いずれにしても、まずは症状を引き起こしている原因を知ることが大切です。当院には、顎関節症に対する治療についても豊富な経験を持つ医師が在籍しています。患者様のお気持ちに寄り添いながら診療を進めてまいりますので、口や顎周りに気になる症状がありましたら、まずはお気軽に当院へご相談ください。

口腔外科で扱う主な治療法

口腔粘膜疾患(口内炎など)

「口内炎がなかなか治らない…」といった場合にも、検査をしてみると一般的なアフタ性口内炎ではなかったというケースがあります。口腔粘膜とは、唇・歯茎・舌・天井部分・頬の内側などを指し、この部位は口内炎から癌(口腔がんや舌がん等)までさまざまな病気になる可能性があります。何か異変や違和感に気づいた際には、なるべくお早めに当院へご相談ください。

親知らずの抜歯

親知らずがまっすぐ生えており、正常な状態で噛み合っていれば基本的には問題はありません。しかし、親知らずが斜めに生えていたり、歯茎の内部で隣接する歯を圧迫している場合など、親知らずを残すリスクの方が高いと判断されるケースでは抜歯をする必要があります。

親知らずの抜歯について

インプラント治療

インプラントとは、歯の根(天然歯根)の代用となる人工歯根を指します。このインプラント本体を外科手術によって顎の骨の中に埋入し、その上に人工の歯を取り付けることで、失った歯の機能回復を図ります。入れ歯のような違和感がなく、ご自身の歯とほとんど同じように噛めるようになります。

インプラント治療について

歯周外科(重度歯周病治療)

歯周病の症状が進行してしまうと、歯周ポケット(歯と歯茎の間の溝)の深い部分にまで歯石が溜まり、通常の治療では取り除くことができない場合があります。こうしたケースでは、麻酔をしてから深い部分の根の表面を滑らかにすることで汚れを付着しにくい状態にし、さらに炎症性の組織を取り除くことで状態の回復を図ります。必要に応じて、歯肉を支える骨を増やす薬(保険適用外)を用いる場合もあります。

粘液嚢胞の摘出

粘液嚢胞とは、お口の中にできる丸くて軟らかい粘膜が小さく膨れ上がった腫瘤(しゅりゅう)です。口の粘膜を誤って噛んでしまった場合など、外からの刺激によって唾液をつくる組織から唾液の出口までの筒状の通路が詰まり、周囲の組織に唾液がたまることで袋状になった状態の病気です。
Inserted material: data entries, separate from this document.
(** [{"error": f"Invalid customer ID format: {customer_id}. Expected format: CUSTXXX"}] *)
Definition invalid_format_error (customer_id : option (list N)) : gmap (list N) pyval :=
  {[ u "error" := PyStr (u "Invalid customer ID format: " ++ py_str (opt_str customer_id)
                         ++ u ". Expected format: CUSTXXX") ]}.

(** [customer_id] is a string or [None]; [not customer_id] holds for [None]
    and for the empty string. *)
Definition query_customer_info (customer_id : option (list N)) (query_type : list N)
  : M (gmap (list N) pyval) :=
  emit (Call (QueryCustomerInfo customer_id query_type)) ;;
  print (LogQueryingCustomer customer_id) ;;
  match customer_id with
  | Some id =>
      if negb (py_truthy (PyStr id)) || negb (startswith id (u "CUST")) then
        ret (invalid_format_error customer_id)
      else
        conn <- _get_connection ;;
        match conn with
        | None => ret {[ u "error" := PyStr (u "Database connection failed") ]}
        | Some conn =>
            try_finally
              (try_except
                 (result <-
                    (if bool_decide (query_type = u "billing") then
                       cursor_execute conn (SelectBilling id)
                     else if bool_decide (query_type = u "history") then
                       cursor_execute conn (SelectHistory id)
                     else
                       cursor_execute conn (SelectFull id)) ;;
                  match result with
                  | Some row =>
                      let customer_data := row in
                      customer_data <- date_to_string (u "join_date") customer_data ;;
                      customer_data <- date_to_string (u "last_payment") customer_data ;;
                      ret (history_to_list customer_data)
                  | None =>
                      ret {[ u "error" := PyStr (u "Customer " ++ id
                                                 ++ u " not found in database") ]}
                  end)
                 (fun e =>
                    print (LogQueryError e) ;;
                    ret {[ u "error" := PyStr (u "Database query failed: " ++ exn_str e) ]}))
              (conn_close conn)
        end
  | None => ret (invalid_format_error customer_id)
  end.

(** ** [TechnicalProblemSolverAgent] *)

Definition solve_technical_issue_system_prompt : list N :=
  unlines
    [ u "You are a technical support expert. Analyze the technical issue and provide:";
      [];
      u "        1. A clear diagnosis of the problem";
      u "        2. Step-by-step solution instructions";
      u "        3. Preventive measures";
      u "        4. Escalation recommendation if needed";
      [];
      u "        Be technical but user-friendly in your explanations." ].

Definition solve_technical_issue (ticket_content : list N)
    (customer_info : option (gmap (list N) pyval)) : M (option (list N)) :=
  emit (Call (SolveTechnicalIssue ticket_content customer_info)) ;;
  let context :=
    u "Customer Info: "
    ++ (if py_truthy (opt_dict customer_info)
        then json_dumps (opt_dict customer_info)
        else u "Not available") in
  let user_prompt :=
    u "Technical Issue:" ++ [10%N] ++ ticket_content ++ [10%N; 10%N]
    ++ u "Context:" ++ [10%N] ++ context in
  call_openai solve_technical_issue_system_prompt user_prompt.

(** ** [EmailReplyAgent] *)

Definition compose_reply_system_prompt (ticket_analysis : gmap (list N) pyval) : list N :=
  unlines
    [ u "You are a professional customer support representative. Compose a helpful, empathetic email reply IN GERMAN.";
      [];
      u "Customer sentiment: " ]
  ++ py_str (py_get ticket_analysis (u "customer_sentiment") (PyStr (u "neutral")))
  ++ unlines
    [ [];
      u "Ticket urgency: " ]
  ++ py_str (py_get ticket_analysis (u "urgency") (PyStr (u "medium")))
  ++ unlines
    [ [];
      [];
      u "Guidelines:";
      u "- Write the entire email in German";
      u "- Be warm and professional (warm und professionell)";
      u "- Address the customer by name if available";
      u "- Acknowledge their specific concern";
      u "- Provide clear, actionable information";
      u "- Match the tone to their sentiment (more empathetic if frustrated/angry)";
      u "- Include relevant account information when helpful";
      u "- End with next steps or additional support offer";
      u "- Always sign the email with: " ++ [34%N] ++ u "Mit freundlichen Gr" ++ [252%N] ++ u "ssen,";
      u "Tobias Frei";
      u "VIVAVIS Schweiz AG" ++ [34%N];
      [];
      u "IMPORTANT: The entire email response must be written in German language." ].

(** [if customer_info and key in customer_info:
       context_info.append(f"{label}{customer_info[key]}")] *)
Definition context_line (label : list N) (key : list N)
    (customer_info : option (gmap (list N) pyval)) : list (list N) :=
  match customer_info with
  | Some d =>
      if py_truthy (PyDict d) then
        match d !! key with
        | Some v => [label ++ py_str v]
        | None => []
        end
      else []
  | None => []
  end.

Definition compose_reply (ticket_analysis : gmap (list N) pyval)
    (customer_info : option (gmap (list N) pyval))
    (technical_solution : option (list N)) (ticket_content : list N)
  : M (option (list N)) :=
  emit (Call (ComposeReply ticket_analysis customer_info technical_solution ticket_content)) ;;
  let system_prompt := compose_reply_system_prompt ticket_analysis in
  let context_info :=
    context_line (u "Customer: ") (u "name") customer_info
    ++ context_line (u "Plan: ") (u "plan") customer_info
    ++ (if py_truthy (opt_str technical_solution)
        then [u "Technical Solution: " ++ py_str (opt_str technical_solution)]
        else []) in
  let user_prompt :=
    u "Original ticket: " ++ ticket_content ++ [10%N; 10%N]
    ++ u "Available context:" ++ [10%N]
    ++ py_join [10%N] context_info ++ [10%N; 10%N]
    ++ u "Compose a professional email reply." in
  call_openai system_prompt user_prompt.

(** ** [IntelligentSupportOrchestrator] *)

Definition extract_customer_id_system_prompt : list N :=
  unlines
    [ u "You are a customer ID extraction specialist. Your job is to find customer IDs in support tickets.";
      [];
      u "Look for customer IDs that follow these patterns:";
      u "- CUST001, CUST002, CUST003, etc. (CUST followed by numbers)";
      u "- May appear after phrases like " ++ q "Customer ID:" ++ u ", " ++ q "Customer:" ++ u ", " ++ q "Account:" ++ u ", " ++ q "ID:";
      [];
      u "Rules:";
      u "1. ONLY extract valid customer IDs that start with " ++ q "CUST" ++ u " followed by numbers";
      u "2. If you find a valid customer ID, return ONLY that ID (e.g., " ++ q "CUST001" ++ u ")  ";
      u "3. If no valid customer ID is found, return " ++ q "NONE";
      u "4. Do not extract random text that happens to contain " ++ q "ID";
      u "5. Ignore endpoints, API paths, or other technical terms";
      [];
      u "Examples:";
      u "- " ++ q "Customer ID: CUST001" ++ u " " ++ [8594%N] ++ u " " ++ q "CUST001";
      u "- " ++ q "Customer: CUST002" ++ u " " ++ [8594%N] ++ u " " ++ q "CUST002" ++ u "  ";
      u "- " ++ q "Endpoint: /api/v2/data" ++ u " " ++ [8594%N] ++ u " " ++ q "NONE";
      u "- " ++ q "My ID is John123" ++ u " " ++ [8594%N] ++ u " " ++ q "NONE";
      [];
      u "Return ONLY the customer ID or " ++ q "NONE" ++ u ", nothing else." ].
(** X17: no program leaves what C defines.  Whatever calls a program makes,
    in whatever environment it starts, the run never reads or writes outside
    the block of entries, never reads a slot that holds no string and never
    asks [realloc] for zero bytes: it returns or ends in [exit]. *)
Theorem programs_stay_defined (calls : list call) (w : World) :
  run_calls calls (mk_State initial_logger w) ≠ Undefined.
Proof.
  assert (Hmain : ∀ s, reachable s → run_calls calls s ≠ Undefined).
  { induction calls as [|c calls IH]; intros s Hreach; [done|].
    cbn [run_calls]. unfold bind.
    destruct (run_call c s) as [[] s1| |] eqn:Hone; [|done|].
    - apply IH. exact (reachable_call c s s1 Hreach Hone).
    - by destruct (run_call_defined c s Hreach). }
  apply Hmain, reachable_start.
Qed.

(** X18: appends cannot fail for any other reason than a refused allocation:
    with an allocator that grants every request, any row of appends that
    keeps the store at no more than [2 ^ 59] entries returns, and the store
    then holds the old texts followed by the new ones. *)
Theorem appends_return_when_granted (s : State) (texts : list string) :
  reachable s → heap (world s) = [] →
  log_count (logger s) + Z.of_nat (length texts) ≤ 2 ^ 59 →
  ∃ s', add_log_entries texts s = Returns tt s'
    ∧ stored (logger s') = stored (logger s) ++ texts
    ∧ log_count (logger s') = log_count (logger s) + Z.of_nat (length texts).
Proof.
  intros Hreach Hheap Hsize. pose proof (reachable_store_ok s Hreach) as Hok.
  destruct (add_log_entries_granted texts s Hok Hheap Hsize) as (s' & Hrun & _).
  destruct (add_log_entries_returns texts s s' Hok Hrun) as [Hok' Hst].
  exists s'. split; [done|]. split; [done|].
  pose proof (stored_length _ Hok) as Hlen. pose proof (stored_length _ Hok') as Hlen'.
  rewrite Hst, length_app in Hlen'.
  pose proof (count_le_capacity _ Hok). pose proof (count_le_capacity _ Hok'). lia.
Qed.

Lemma appends_return_when_granted_witness :
  ∃ s', add_log_entries ["A"; "B"; "C"] initial_state = Returns tt s'
    ∧ stored (logger s') = stored (logger initial_state) ++ ["A"; "B"; "C"]
    ∧ log_count (logger s')
      = log_count (logger initial_state) + Z.of_nat (length ["A"; "B"; "C"]).
Proof.
  apply (appends_return_when_granted initial_state ["A"; "B"; "C"]).
  - apply reachable_start.
  - reflexivity.
  - discriminate.
Defined.

(** X19: every call keeps to its variables.  When a call returns, the enabled
    flag is as it was unless the call is [set_logging_enabled], the minimum
    level is as it was unless the call is [set_minimum_log_level], the start
    time is as it was unless the call arms the timer, and the store (block,
    count and capacity) is as it was unless the call can append or is
    [free_log_entries]. *)
Theorem calls_keep_to_their_variables (c : call) (s s' : State) :
  reachable s → run_call c s = Returns tt s' →
  ((∀ enabled, c ≠ Call_set_logging_enabled enabled) →
     logging_enabled (logger s') = logging_enabled (logger s))
  ∧ ((∀ level, c ≠ Call_set_minimum_log_level level) →
     min_log_level (logger s') = min_log_level (logger s))
  ∧ (c ≠ Call_log_performance None → start_time (logger s') = start_time (logger s))
  ∧ (may_append c = false → c ≠ Call_free_log_entries →
     log_entries (logger s') = log_entries (logger s)
     ∧ log_count (logger s') = log_count (logger s)
     ∧ log_capacity (logger s') = log_capacity (logger s)).
Proof.
  intros Hreach Hrun. pose proof (reachable_store_ok s Hreach) as Hok.
  pose proof (run_call_returns_inv c s s' Hok Hrun) as Hinv.
  destruct c as [m| |level file line func text|[label|]|b|l|path]; cbn [may_append].
  - destruct Hinv as [_ ->]. done.
  - subst s'. done.
  - destruct (gate_open level (logger s)); [destruct Hinv as [_ ->]|subst s']; done.
  - destruct (armed (logger s)); [subst s'; done|].
    destruct (gate_open DEBUG_LEVEL_ERROR (logger s));
      [destruct Hinv as [_ ->]|subst s']; done.
  - subst s'. done.
  - subst s'. split; [|done]. intros Hne. by destruct (Hne b).
  - subst s'. split; [done|]. split; [|done]. intros Hne. by destruct (Hne l).
  - destruct (bool_decide _); subst s'; done.
Qed.

Lemma calls_keep_to_their_variables_witness :
  ((∀ enabled, Call_set_logging_enabled false ≠ Call_set_logging_enabled enabled) →
     logging_enabled (logger state_disabled) = logging_enabled (logger initial_state))
  ∧ ((∀ level, Call_set_logging_enabled false ≠ Call_set_minimum_log_level level) →
     min_log_level (logger state_disabled) = min_log_level (logger initial_state))
  ∧ (Call_set_logging_enabled false ≠ Call_log_performance None →
     start_time (logger state_disabled) = start_time (logger initial_state))
  ∧ (may_append (Call_set_logging_enabled false) = false →
     Call_set_logging_enabled false ≠ Call_free_log_entries →
     log_entries (logger state_disabled) = log_entries (logger initial_state)
     ∧ log_count (logger state_disabled) = log_count (logger initial_state)
     ∧ log_capacity (logger state_disabled) = log_capacity (logger initial_state)).
Proof.
  apply (calls_keep_to_their_variables (Call_set_logging_enabled false) initial_state
           state_disabled).
  - apply reachable_start.
  - reflexivity.
Defined.
(** * Token emission calculator: cap schedule and emission simulator

    Shallow embedding of [app.py] (constant hard cap) and [app2.py]
    (optionally growing hard cap) and the properties of their emission
    recurrence.

    Numbers.  The scripts compute with numpy [float64] values.  They are
    modelled by [float64] below: an exact real number or one of the three
    IEEE special values that numpy produces instead of raising (a division
    by zero gives an infinity or NaN together with a warning, never an
    exception).  Rounding, overflow and the sign of zero are abstracted
    away: arithmetic on finite values is exact, and a zero divisor is the
    positive zero that an exactly cancelling sum produces.

    Arrays.  numpy arrays are lists; reading and writing an index outside
    the array raises [IndexError] in Python, which is the [None] of the
    option monad here.

    Inputs.  The scripts read their parameters from sidebar widgets into
    module-level globals; here they are the fields of a configuration
    record passed to every function.  A TVL trajectory is a function of
    one day; numpy applies it to the array [epochs] element by element. *)

From Stdlib Require Import Reals Lra Lia.
From stdpp Require Import base option list.

(** ** numpy float64 values *)

Inductive float64 : Type :=
  | Fin (x : R)
  | PInf
  | NInf
  | NaN.

Declare Scope f64_scope.
Delimit Scope f64_scope with f64.
Bind Scope f64_scope with float64.

Module F64.

(** [signed_inf s]: the infinity of sign [s] ([true] is [+]). *)
Definition signed_inf (s : bool) : float64 := if s then PInf else NInf.

(** An infinity of sign [s] times (or a finite divided by [+0], with
    [s = true]) the finite [x]: the sign follows [x], and [x = 0] is the
    invalid operation. *)
Definition scale_inf (s : bool) (x : R) : float64 :=
  if Rlt_dec 0 x then signed_inf s
  else if Rlt_dec x 0 then signed_inf (negb s)
  else NaN.

Definition neg (a : float64) : float64 :=
  match a with
  | Fin x => Fin (- x)
  | PInf => NInf
  | NInf => PInf
  | NaN => NaN
  end.

Definition add (a b : float64) : float64 :=
  match a, b with
  | NaN, _ | _, NaN => NaN
  | Fin x, Fin y => Fin (x + y)
  | PInf, NInf | NInf, PInf => NaN
  | PInf, _ | _, PInf => PInf
  | NInf, _ | _, NInf => NInf
  end.

Definition sub (a b : float64) : float64 := add a (neg b).

Definition mul (a b : float64) : float64 :=
  match a, b with
  | NaN, _ | _, NaN => NaN
  | Fin x, Fin y => Fin (x * y)
  | PInf, Fin y | Fin y, PInf => scale_inf true y
  | NInf, Fin y | Fin y, NInf => scale_inf false y
  | PInf, PInf | NInf, NInf => PInf
  | PInf, NInf | NInf, PInf => NInf
  end.

Definition div (a b : float64) : float64 :=
  match a, b with
  | NaN, _ | _, NaN => NaN
  | Fin x, Fin y => if Req_dec_T y 0 then scale_inf true x else Fin (x / y)
  | Fin _, (PInf | NInf) => Fin 0
  | PInf, Fin y => if Rlt_dec y 0 then NInf else PInf
  | NInf, Fin y => if Rlt_dec y 0 then PInf else NInf
  | (PInf | NInf), (PInf | NInf) => NaN
  end.

(** The comparison [a < b]: false as soon as one side is NaN. *)
Definition ltb (a b : float64) : bool :=
  match a, b with
  | NaN, _ | _, NaN => false
  | Fin x, Fin y => if Rlt_dec x y then true else false
  | NInf, (Fin _ | PInf) => true
  | Fin _, PInf => true
  | _, _ => false
  end.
噛んでしまうことの多い下唇の粘膜や、頬の粘膜に発症することが多く、自然につぶれたりできたりという状態を繰り返すと、次第に硬くなっていきます。その場合、改善するには摘出する必要があります。(症状に応じて専門機関へとご紹介させていただきます。)

歯牙再植

怪我や事故などで歯が抜けかかった状態(脱臼)、または完全に抜けてしまった状態でも、早期に歯を元の位置に戻すことで再び歯が生着する可能性があります。そのときに重要なことは、歯の根の部分にある組織(歯根膜)が傷つかずに残っていることと、汚染されていないことです。

そのため、抜けてしまった歯は汚れを強く拭き取ったり水で洗い流したりはせず、保存液や牛乳があればその中に入れて保存しましょう。どちらもなければ、軽く汚れをとってから口の中に入れておくことで、歯根膜の変性を防げるでしょう。それからすぐに歯科医院で診てもらいましょう。